Sur le premier, elle a dû faire face au scepticisme poli de la FFB (fédération française du bâtiment), qui se dit prête à relever "ce formidable défi de mettre en chantier 15% de logements supplémentaires par an", en précisant cependant que ce sera "pour l'année 2009", et pas avant, contrairement au souhait du président qui a souhaité que ce chiffre soit atteint dès 2007. Un objectif que même la ministre a il est vrai jugé "fort difficile à atteindre".
Prête à "amplifier ses efforts", y compris "en faveur de l'emploi", la FFB demande qu'en "contrepartie, les pouvoirs publics s'engagent à améliorer la visibilité en matière de programmation, à aligner les délais de paiement clients/fournisseurs, à pérenniser les dispositifs fiscaux en faveur du logement et à garantir la sécurité des chantiers dans les zones sensibles"...
Du volontarisme aux réalités
Même tonalité du côté du SNAL (Syndicat national des aménageurs et lotisseurs), qui dénonce les impasses de la planification, les blocages dans la production du foncier, et qui formule 15 conditions pour résoudre la crise actuelle et atteindre la construction des 500.000 logements par an : réviser les plans locaux d'urbanisme pour en faire des outils de programmation urbaine et desserrer les contraintes sur la constructibilité, notamment le long des lignes de transport en commun, multiplier les espaces mixtes alliant emplois et habitat, au lieu de les spécialiser, lutter contre la rétention foncière des établissements publics fonciers, d’initiative locale ou d’État qui se créent avec pour objectif avoué de favoriser la production de logements ne fassent en réalité de la rétention foncière (...), comme celle des particuliers, etc.

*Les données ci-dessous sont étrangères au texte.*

(* ===== verification/Kalloc.v ===== *)
(** * The physical memory allocator: [kalloc.c]

    The free pages are linked through their first words.  Memory is a function
    from the addresses of words to words; [kend] is the end of the kernel image,
    which the linker provides. *)

From stdpp Require Import base list strings sets.
From Stdlib Require Import ZArith Lia.
From S2P Require Import Prelude Spinlock.

Definition PGSIZE : Z := 4096.
Definition PHYSTOP : Z := 0xE000000.

Definition PGROUNDUP (sz : Z) : Z := Z.land (u32 (sz + PGSIZE - 1)) (Z.lnot (PGSIZE - 1)).
Definition V2P (a : Z) : Z := u32 (a - KERNBASE).

Record kmem := { klock : spinlock; use_lock : bool; freelist : Z }.

(** The allocator, the CPU that runs it, and memory. *)
Record kst := { km : kmem; kcpu : cpu; word : Z -> Z }.

Section kalloc.
Context (kend : Z) (me ebp : Z).

Definition set_km (s : kst) (l : spinlock) (c : cpu) (f : Z) (w : Z -> Z) : kst :=
  {| km := {| klock := l; use_lock := use_lock (km s); freelist := f |}; kcpu := c; word := w |}.

(** [if(kmem.use_lock) acquire(&kmem.lock);] *)
Definition lock_kmem (s : kst) : res kst :=
  if use_lock (km s) then
    '(c, l) ← acquire (word s) ebp me (kcpu s) (klock (km s));
    Ok (set_km s l c (freelist (km s)) (word s))
  else Ok s.

Definition unlock_kmem (s : kst) : res kst :=
  if use_lock (km s) then
    '(c, l) ← release me (kcpu s) (klock (km s));
    Ok (set_km s l c (freelist (km s)) (word s))
  else Ok s.

(** [memset(v, 1, PGSIZE)]: every byte 1. *)
Definition fill_page (w : Z -> Z) (v : Z) : Z -> Z := fun a =>
  if (v <=? a) && (a <? v + PGSIZE) then 0x01010101 else w a.

Definition set_word (w : Z -> Z) (a x : Z) : Z -> Z := fun b => if b =? a then x else w b.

Concernant plus spécifiquement le logement social, passer de 90.000 à 120.000 logements sociaux nouveau par an ne sera pas une mince affaire, et sera de toutes façons insuffisant : en effet, ce chiffre inclut les constructions après démolition dans la cadre des opérations de rénovation urbaines de l'ANRU (Agence nationale pour la rénovation urbaine), dont l'activité monte en puissance et - c'est une des critiques qui lui sont formulées - détruit plus qu'elle ne construit...
Une fausse bonne idée ?
Sur la vente des logements HLM, la déception risque d'être encore plus grande : les Offices publics de l’habitat, une des branches de l’USH (Union sociale pour l'habitat, ex Union des HLM) se sont fermement prononcés "contre une vente massive des logements locatifs sociaux", estimant que l’on ne peut pas vouloir une "France de propriétaires en vendant massivement le parc des logements locatifs sociaux". Le président de la République avait en effet demandé que soient vendus 40.000 logements à leurs locataires chaque année. Les offices d’HLM, peu enclins à se muer en syndics de copropriété, voient plutôt dans une telle politique un danger de "nouvelles difficultés d’endettement et d’entretien des immeubles"...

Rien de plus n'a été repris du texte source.